**Task to complete**
For this exercise, the reply is the listing below, reproduced exactly.

**Listed entries**

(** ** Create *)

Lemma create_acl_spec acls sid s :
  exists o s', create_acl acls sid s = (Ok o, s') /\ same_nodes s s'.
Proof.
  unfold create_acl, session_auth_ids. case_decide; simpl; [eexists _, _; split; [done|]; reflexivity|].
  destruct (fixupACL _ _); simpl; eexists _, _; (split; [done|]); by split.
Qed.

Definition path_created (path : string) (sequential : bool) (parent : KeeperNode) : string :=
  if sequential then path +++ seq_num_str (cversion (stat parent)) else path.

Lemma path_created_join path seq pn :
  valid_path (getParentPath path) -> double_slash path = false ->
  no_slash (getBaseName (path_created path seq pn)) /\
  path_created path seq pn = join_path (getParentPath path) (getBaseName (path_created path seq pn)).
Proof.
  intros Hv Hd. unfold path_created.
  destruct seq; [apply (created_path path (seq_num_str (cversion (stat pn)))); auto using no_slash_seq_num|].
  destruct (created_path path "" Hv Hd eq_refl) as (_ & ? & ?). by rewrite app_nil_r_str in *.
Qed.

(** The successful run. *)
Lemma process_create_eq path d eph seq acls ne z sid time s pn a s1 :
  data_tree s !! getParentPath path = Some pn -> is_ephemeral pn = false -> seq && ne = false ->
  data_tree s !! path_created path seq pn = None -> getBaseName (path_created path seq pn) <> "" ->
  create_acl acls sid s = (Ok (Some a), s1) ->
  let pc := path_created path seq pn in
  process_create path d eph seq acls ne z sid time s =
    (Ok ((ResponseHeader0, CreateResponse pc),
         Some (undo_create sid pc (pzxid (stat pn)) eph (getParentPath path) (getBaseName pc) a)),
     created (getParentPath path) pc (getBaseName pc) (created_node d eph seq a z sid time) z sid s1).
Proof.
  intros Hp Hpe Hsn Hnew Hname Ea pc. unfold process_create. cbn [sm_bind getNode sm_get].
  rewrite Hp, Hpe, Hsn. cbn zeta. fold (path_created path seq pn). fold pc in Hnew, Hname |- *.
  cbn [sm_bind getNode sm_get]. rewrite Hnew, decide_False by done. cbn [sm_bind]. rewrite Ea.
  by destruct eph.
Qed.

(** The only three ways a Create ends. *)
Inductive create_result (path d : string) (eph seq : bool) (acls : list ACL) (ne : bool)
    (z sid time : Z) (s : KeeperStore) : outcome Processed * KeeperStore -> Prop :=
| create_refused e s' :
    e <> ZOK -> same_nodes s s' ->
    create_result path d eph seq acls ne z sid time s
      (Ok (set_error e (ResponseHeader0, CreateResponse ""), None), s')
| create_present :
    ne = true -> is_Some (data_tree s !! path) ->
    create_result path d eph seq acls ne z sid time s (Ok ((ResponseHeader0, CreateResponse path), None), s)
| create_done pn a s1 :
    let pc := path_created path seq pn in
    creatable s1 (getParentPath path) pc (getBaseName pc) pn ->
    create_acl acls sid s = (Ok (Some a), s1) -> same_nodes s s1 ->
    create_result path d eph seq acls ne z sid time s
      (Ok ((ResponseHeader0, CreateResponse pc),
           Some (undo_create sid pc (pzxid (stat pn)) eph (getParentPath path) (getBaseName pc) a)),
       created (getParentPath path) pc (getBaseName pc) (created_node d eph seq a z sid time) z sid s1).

**Solution for this task**
(** ** Create *)

Lemma create_acl_spec acls sid s :
  exists o s', create_acl acls sid s = (Ok o, s') /\ same_nodes s s'.
Proof.
  unfold create_acl, session_auth_ids. case_decide; simpl; [eexists _, _; split; [done|]; reflexivity|].
  destruct (fixupACL _ _); simpl; eexists _, _; (split; [done|]); by split.
Qed.

Definition path_created (path : string) (sequential : bool) (parent : KeeperNode) : string :=
  if sequential then path +++ seq_num_str (cversion (stat parent)) else path.

Lemma path_created_join path seq pn :
  valid_path (getParentPath path) -> double_slash path = false ->
  no_slash (getBaseName (path_created path seq pn)) /\
  path_created path seq pn = join_path (getParentPath path) (getBaseName (path_created path seq pn)).
Proof.
  intros Hv Hd. unfold path_created.
  destruct seq; [apply (created_path path (seq_num_str (cversion (stat pn)))); auto using no_slash_seq_num|].
  destruct (created_path path "" Hv Hd eq_refl) as (_ & ? & ?). by rewrite app_nil_r_str in *.
Qed.

(** The successful run. *)
Lemma process_create_eq path d eph seq acls ne z sid time s pn a s1 :
  data_tree s !! getParentPath path = Some pn -> is_ephemeral pn = false -> seq && ne = false ->
  data_tree s !! path_created path seq pn = None -> getBaseName (path_created path seq pn) <> "" ->
  create_acl acls sid s = (Ok (Some a), s1) ->
  let pc := path_created path seq pn in
  process_create path d eph seq acls ne z sid time s =
    (Ok ((ResponseHeader0, CreateResponse pc),
         Some (undo_create sid pc (pzxid (stat pn)) eph (getParentPath path) (getBaseName pc) a)),
     created (getParentPath path) pc (getBaseName pc) (created_node d eph seq a z sid time) z sid s1).
Proof.
  intros Hp Hpe Hsn Hnew Hname Ea pc. unfold process_create. cbn [sm_bind getNode sm_get].
  rewrite Hp, Hpe, Hsn. cbn zeta. fold (path_created path seq pn). fold pc in Hnew, Hname |- *.
  cbn [sm_bind getNode sm_get]. rewrite Hnew, decide_False by done. cbn [sm_bind]. rewrite Ea.
  by destruct eph.
Qed.

(** The only three ways a Create ends. *)
Inductive create_result (path d : string) (eph seq : bool) (acls : list ACL) (ne : bool)
    (z sid time : Z) (s : KeeperStore) : outcome Processed * KeeperStore -> Prop :=
| create_refused e s' :
    e <> ZOK -> same_nodes s s' ->
    create_result path d eph seq acls ne z sid time s
      (Ok (set_error e (ResponseHeader0, CreateResponse ""), None), s')
| create_present :
    ne = true -> is_Some (data_tree s !! path) ->
    create_result path d eph seq acls ne z sid time s (Ok ((ResponseHeader0, CreateResponse path), None), s)
| create_done pn a s1 :
    let pc := path_created path seq pn in
    creatable s1 (getParentPath path) pc (getBaseName pc) pn ->
    create_acl acls sid s = (Ok (Some a), s1) -> same_nodes s s1 ->
    create_result path d eph seq acls ne z sid time s
      (Ok ((ResponseHeader0, CreateResponse pc),
           Some (undo_create sid pc (pzxid (stat pn)) eph (getParentPath path) (getBaseName pc) a)),
       created (getParentPath path) pc (getBaseName pc) (created_node d eph seq a z sid time) z sid s1).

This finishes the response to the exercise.